Catalpol, an iridoid glucoside compound, is reported to possess diverse pharmacological actions. However, its effects on osteosarcoma are little to be known. In the present study, we showed that catalpol could strongly suppress osteosarcoma progression. Catalpol dose-dependently reduced the cancer cell viability. The migration of osteosarcoma cells was also consistently suppressed by catalpol treatment using the wound healing and transwell migration analysis. Catalpol reduced the expressions of Kras, receptor for activated C-kinase 1(RACK1) and matrix metalloproteinase (MMP)-2 in a dose-dependent manner, revealing the blockage of migration. Moreover, both intrinsic and extrinsic apoptosis were triggered by catalpol, as evidenced by improved cleaved Caspase-8/-9/-3 and Poly-(ADP-ribose) polymerase (PARP). Release of Cyto-c in cytoplasm and Bax up-regulation in total cells were observed in catalpol-treated cells, while mitochondrial Cyto-c and cellular Bcl-2 were down-regulated by catalpol. Reactive oxygen species (ROS) production was also involved in catalpol-induced cell death. Further, ROS scavenger, N-acetylcysteine (NAC), impeded catalpol-caused apoptosis.

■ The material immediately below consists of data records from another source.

(* ===== verification/DataService.v ===== *)
(** * Data contexts (modem_simulator/data_service.{h,cpp})

    The table of PDP contexts and the notices about the physical channel. *)
From S2P Require Import Prelude CppString ModemCommand ThreadLooper.

Module DataService.
Import CppString ModemCommand ThreadLooper.

Inductive CidState := ACTIVE | NO_ACTIVE.
#[global] Instance CidState_eq_dec : EqDecision CidState.
Proof. solve_decision. Defined.
Definition state_int (s : CidState) : Z := match s with ACTIVE => 0 | NO_ACTIVE => 1 end.

Record PDPContext := mkContext {
  cid : Z; state : CidState; conn_types : bytes; apn : bytes;
  addresses : bytes; dnses : bytes; gateways : bytes }.

(** The callback this service posts for itself. *)
Inductive Callback := UpdatePhysicalChannelconfigs_cb (modem_tech freq bandwidth count : Z).

Record Service := mkService {
  pdp_context_ : list PDPContext; looper : Looper Callback; out : list Output }.
Definition DataService_ : Service := mkService [] ThreadLooper_ [].

(** What the device configuration says. *)
Record Env := mkEnv {
  ril_address_and_prefix : bytes; ril_dns : bytes; ril_gateway : bytes;
  channel_monitor_ : bool; now : Z }.

Definition emit (os : list Output) (s : Service) : Service :=
  mkService (pdp_context_ s) (looper s) (out s ++ os).
Definition reply (lines : list bytes) : Service -> Service := emit [Response lines].

Definition HandleActivateDataCall (command : bytes) (s : Service) : Service := reply [str "OK"] s.
Definition HandleCommandDefaultSupported (s : Service) : Service := reply [str "OK" ++ [cr]] s.

Definition HandleQueryDataCallList (s : Service) : Service :=
  reply (((fun c => str "+CGACT: " ++ to_string (cid c) ++ comma :: to_string (state_int (state c))) <$>
            base.filter (fun c => state c = ACTIVE) (pdp_context_ s)) ++ [str "OK"]) s.

(** Replace the context with the same cid, or add one. *)
Fixpoint put_context (c : PDPContext) (l : list PDPContext) : list PDPContext :=
  match l with
  | [] => [c]
  | d :: l' => if cid c =? cid d then c :: l' else d :: put_context c l'
  end.

Definition HandlePDPContext (env : Env) (command : bytes) (s : Service) : Service :=
  let cmd := SkipPrefix command in
  let '(cid_, cmd) := GetNextInt cmd in
  let '(ip_type, cmd) := GetNextStr_flag comma cmd in
  let '(apn_, cmd) := GetNextStr_flag comma cmd in
  let pdp_context := mkContext cid_ ACTIVE ip_type apn_ (ril_address_and_prefix env) (ril_dns env)
                       (ril_gateway env) in
  reply [str "OK"] (mkService (put_context pdp_context (pdp_context_ s)) (looper s) (out s)).

Definition HandleQueryPDPContextList (s : Service) : Service :=
  reply (((fun c => str "+CGDCONT: " ++ to_string (cid c) ++ comma :: conn_types c ++ comma :: apn c ++
                      comma :: addresses c ++ str ",0,0") <$> pdp_context_ s) ++ [str "OK"]) s.

Definition find_active (cid_ : Z) (s : Service) : option PDPContext :=
  find (fun c => (cid_ =? cid c) && bool_decide (state c = ACTIVE)) (pdp_context_ s).

Definition HandleEnterDataState (command : bytes) (s : Service) : Service :=
  let cid_ := (GetNextInt (SkipComma (SkipPrefix command))).1 in
  match find_active cid_ s with
  | Some _ => reply [str "CONNECT"] s
  | None => reply [str "ERROR"] s
  end.

Definition HandleReadDynamicParam (command : bytes) (s : Service) : Service :=
  let cid_ := (GetNextInt (SkipPrefix command)).1 in
  match find_active cid_ s with
  | None => reply [kCmeErrorInvalidIndex] s
  | Some c =>
      reply [str "+CGCONTRDP: " ++ to_string (cid c) ++ str ",5," ++ apn c ++ comma :: addresses c ++
               comma :: gateways c ++ comma :: dnses c; str "OK"] s
  end.

Definition sendOnePhysChanCfgUpdate (env : Env) (status bandwidth rat freq id : Z) : list Output :=
  if channel_monitor_ env then
    [Unsolicited (str "%CGFPCCFG: " ++ to_string status ++ comma :: to_string bandwidth ++ comma ::
                    to_string rat ++ comma :: to_string freq ++ comma :: to_string id)]
  else [].

Definition updatePhysicalChannelconfigs (env : Env) (modem_tech freq bandwidth count : Z) (s : Service)
  : Service :=
  if count <=? 0 then s
  else
    let notices := concat ((fun c =>
      sendOnePhysChanCfgUpdate env 1 bandwidth modem_tech freq (cid c) ++
      sendOnePhysChanCfgUpdate env 2 bandwidth modem_tech freq (cid c)) <$>
      base.filter (fun c => state c = ACTIVE) (pdp_context_ s)) in
    let s := emit notices s in
    mkService (pdp_context_ s)
      (Post (now env) (UpdatePhysicalChannelconfigs_cb modem_tech freq bandwidth (count - 1)) 1 (looper s)).2
      (out s).

Definition onUpdatePhysicalChannelconfigs (env : Env) (modem_tech freq bandwidth : Z) (s : Service) : Service :=
  updatePhysicalChannelconfigs env modem_tech freq bandwidth 3 s.

(** ** Dispatch *)
Inductive Handler :=
  HActivateDataCall | HQueryDataCallList | HPDPContext | HQueryPDPContextList | HDefaultSupported
| HEnterDataState | HReadDynamicParam.
Definition InitializeCommandHandlers : list (CommandHandler Handler) :=
  [ mkHandler (str "+CGACT=") PARTIAL_MATCH HActivateDataCall;
    mkHandler (str "+CGACT?") FULL_MATCH HQueryDataCallList;
    mkHandler (str "+CGDCONT=") PARTIAL_MATCH HPDPContext;
    mkHandler (str "+CGDCONT?") FULL_MATCH HQueryPDPContextList;
    mkHandler (str "+CGQREQ=1") FULL_MATCH HDefaultSupported;
    mkHandler (str "+CGQMIN=1") FULL_MATCH HDefaultSupported;
    mkHandler (str "+CGEREP=1,0") FULL_MATCH HDefaultSupported;
    mkHandler (str "+CGDATA") PARTIAL_MATCH HEnterDataState;
    mkHandler (str "D*99***1#") FULL_MATCH HDefaultSupported;
    mkHandler (str "+CGCONTRDP") PARTIAL_MATCH HReadDynamicParam ].

Definition run_handler (env : Env) (command : bytes) (h : Handler) (s : Service) : Service :=
  match h with
  | HActivateDataCall => HandleActivateDataCall command s
  | HQueryDataCallList => HandleQueryDataCallList s
  | HPDPContext => HandlePDPContext env command s
  | HQueryPDPContextList => HandleQueryPDPContextList s
  | HDefaultSupported => HandleCommandDefaultSupported s
  | HEnterDataState => HandleEnterDataState command s
  | HReadDynamicParam => HandleReadDynamicParam command s
  end.

Definition handle (env : Env) (command : bytes) (s : Service) : bool * Service :=
  match HandleModemCommand InitializeCommandHandlers command with
  | Some h => (true, run_handler env command h s)
  | None => (false, s)
  end.

(** ** Contexts *)
Definition contexts_inv (s : Service) : Prop :=
  NoDup (cid <$> pdp_context_ s) /\ Forall (fun c => state c = ACTIVE) (pdp_context_ s).

Lemma elem_of_put_context c l x : x ∈ put_context c l -> x = c \/ x ∈ l.
Proof.
  induction l as [|d l IH]; simpl; [set_solver|]. destruct (cid c =? cid d); set_solver.
Qed.

Lemma put_context_cids c l k : k ∈ cid <$> put_context c l -> k = cid c \/ k ∈ cid <$> l.
Proof.
  intros (x & -> & [->|Hx]%elem_of_put_context)%list_elem_of_fmap; [by left|right].
  by apply list_elem_of_fmap_2.
Qed.

Lemma put_context_NoDup c l : NoDup (cid <$> l) -> NoDup (cid <$> put_context c l).
Proof.
  induction l as [|d l IH]; simpl; [intros _; apply NoDup_singleton|].
  intros [Hd Hn]%NoDup_cons. destruct (Z.eqb_spec (cid c) (cid d)) as [E|E].
  - simpl. rewrite E. by apply NoDup_cons.
  - simpl. apply NoDup_cons. split; [|auto]. intros [?|?]%put_context_cids; [congruence|done].
Qed.

Lemma contexts_inv_handle env command s : contexts_inv s -> contexts_inv (handle env command s).2.
Proof.
  intros [Hn Ha]. unfold handle. destruct (HandleModemCommand _ _) as [h|]; [|done].
  destruct h; simpl; try done.
  - unfold HandlePDPContext. destruct (GetNextInt _) as [i c1].
    destruct (GetNextStr_flag comma c1) as [t c2]. destruct (GetNextStr_flag comma c2) as [a c3].
    split; simpl; [by apply put_context_NoDup|]. rewrite Forall_forall in *.
    intros x [->|Hx]%elem_of_put_context; auto.
  - unfold HandleEnterDataState. by destruct (find_active _ _).
  - unfold HandleReadDynamicParam. by destruct (find_active _ _).
Qed.

Lemma find_put_context c l i :
  NoDup (cid <$> l) -> Forall (fun c => state c = ACTIVE) (c :: l) ->
  find (fun d => (i =? cid d) && bool_decide (state d = ACTIVE)) (put_context c l) =
  if i =? cid c then Some c
  else find (fun d => (i =? cid d) && bool_decide (state d = ACTIVE)) l.
Proof.
  intros Hn [Hc Ha]%Forall_cons. induction l as [|d l IH]; simpl.
  - destruct (i =? cid c); [|done]. by rewrite bool_decide_true.
  - apply NoDup_cons in Hn as [_ Hn]. apply Forall_cons in Ha as [Hd Ha]. specialize (IH Hn Ha).
    destruct (Z.eqb_spec (cid c) (cid d)) as [E|E]; simpl.
    + rewrite <- E, !bool_decide_true by done. destruct (i =? cid c); done.
    + rewrite IH, !(bool_decide_true (state d = ACTIVE)) by done.
      destruct (Z.eqb_spec i (cid d)), (Z.eqb_spec i (cid c)); simpl; try done. congruence.
Qed.

Inductive reachable : Service -> Prop :=
| reach_init : reachable DataService_
| reach_command env command s : reachable s -> reachable (handle env command s).2
| reach_update env t f b n s : reachable s -> reachable (updatePhysicalChannelconfigs env t f b n s).

Lemma reachable_contexts s : reachable s -> contexts_inv s.
Proof.
  induction 1 as [|env command s _ IH|env t f b n s _ IH].
  - split; simpl; constructor.
  - by apply contexts_inv_handle.
  - unfold updatePhysicalChannelconfigs. by destruct (n <=? 0).
Qed.

Definition define_command (i : Z) (ip_type name : bytes) : bytes :=
  str "AT+CGDCONT=" ++ to_string i ++ comma :: ip_type ++ comma :: name.

(** Data contexts in any state the service reaches: their ids are distinct;
    defining one (AT+CGDCONT) gives that id exactly the type and access point
    asked for, with the device's addresses, and leaves the others; and an id can
    enter the data state if and only if it has been defined. *)
Theorem data_contexts env i ip_type name s :
  reachable s -> in_i32 i = true -> (comma ∉ ip_type) -> (comma ∉ name) ->
  let s1 := HandlePDPContext env (define_command i ip_type name) s in
  NoDup (cid <$> pdp_context_ s) /\
  out s1 = out s ++ [Response [str "OK"]] /\
  (forall j, find_active j s1 =
     if j =? i then Some (mkContext i ACTIVE ip_type name (ril_address_and_prefix env) (ril_dns env)
                            (ril_gateway env))
     else find_active j s) /\
  (forall j, in_i32 j = true ->
     out (HandleEnterDataState (str "AT+CGDATA=PPP," ++ to_string j) s) =
     out s ++ [Response [if bool_decide (j ∈ cid <$> pdp_context_ s) then str "CONNECT" else str "ERROR"]]).
Proof.
  intros Hr Hi Ht Hn s1. destruct (reachable_contexts s Hr) as [Hnd Ha].
  assert (E1 : s1 = reply [str "OK"] (mkService (put_context
    (mkContext i ACTIVE ip_type name (ril_address_and_prefix env) (ril_dns env) (ril_gateway env))
    (pdp_context_ s)) (looper s) (out s))).
  { unfold s1, HandlePDPContext, define_command, SkipPrefix.
    match goal with |- context [str "AT+CGDCONT=" ++ ?x] =>
      change (str "AT+CGDCONT=" ++ x) with (str "AT+CGDCONT" ++ "="%char :: x) end.
    rewrite skip_past_app by (apply (bool_decide_unpack _); vm_compute; exact I).
    by rewrite GetNextInt_app, GetNextStr_flag_app, GetNextStr_flag_all. }
  split; [done|]. rewrite E1. split; [done|]. split.
  - intros j. unfold find_active. cbn [pdp_context_ reply emit]. apply find_put_context; [done|].
    by constructor.
  - intros j Hj. unfold HandleEnterDataState, SkipPrefix.
    change (str "AT+CGDATA=PPP," ++ to_string j) with (str "AT+CGDATA" ++ "="%char :: str "PPP" ++ comma :: to_string j).
    rewrite skip_past_app by (apply (bool_decide_unpack _); vm_compute; exact I). unfold SkipComma.
    rewrite skip_past_app by (apply (bool_decide_unpack _); vm_compute; exact I).
    rewrite GetNextInt_last by done. cbn [fst]. unfold find_active.
    destruct (find _ (pdp_context_ s)) as [c|] eqn:E.
    + apply find_some in E as [Hin Hc]. apply andb_true_iff in Hc as [Hc%Z.eqb_eq _].
      rewrite bool_decide_true; [done|]. subst j. by apply list_elem_of_fmap_2, list_elem_of_In.
    + rewrite bool_decide_false; [done|]. intros (c & -> & Hin)%list_elem_of_fmap.
      rewrite Forall_forall in Ha. pose proof (Ha c Hin) as Hst.
      apply list_elem_of_In, (find_none _ _ E) in Hin. rewrite Z.eqb_refl, bool_decide_true in Hin by done.
      done.
Qed.

Example data_contexts_witness :
  let env := mkEnv (str "10.0.0.2/24") (str "8.8.8.8") (str "10.0.0.1") true 0 in
  let s1 := HandlePDPContext env (define_command 1 (str "IP") (str "internet")) DataService_ in
  NoDup (cid <$> pdp_context_ DataService_) /\
  out s1 = [] ++ [Response [str "OK"]] /\
  (forall j, find_active j s1 =
     if j =? 1 then Some (mkContext 1 ACTIVE (str "IP") (str "internet") (str "10.0.0.2/24") (str "8.8.8.8")
                            (str "10.0.0.1"))
     else find_active j DataService_) /\
  (forall j, in_i32 j = true ->
     out (HandleEnterDataState (str "AT+CGDATA=PPP," ++ to_string j) DataService_) =
     [] ++ [Response [if bool_decide (j ∈ cid <$> pdp_context_ DataService_) then str "CONNECT" else str "ERROR"]]).
Proof.
  apply (data_contexts (mkEnv (str "10.0.0.2/24") (str "8.8.8.8") (str "10.0.0.1") true 0) 1
           (str "IP") (str "internet") DataService_);
    [constructor|reflexivity| |]; (apply (bool_decide_unpack _); vm_compute; exact I).
Defined.
End DataService.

And suppression of signal transducer and activator of transcription 3/Janus kinase 2 gene/Src (STAT3/JAK2/Src) was involved in catalpol-induced cell death. In vivo, catalpol showed effective ability to reduce the tumor growth. Our results illustrated that catalpol might be considered as a promising pharmacological agent to suppress osteosarcoma.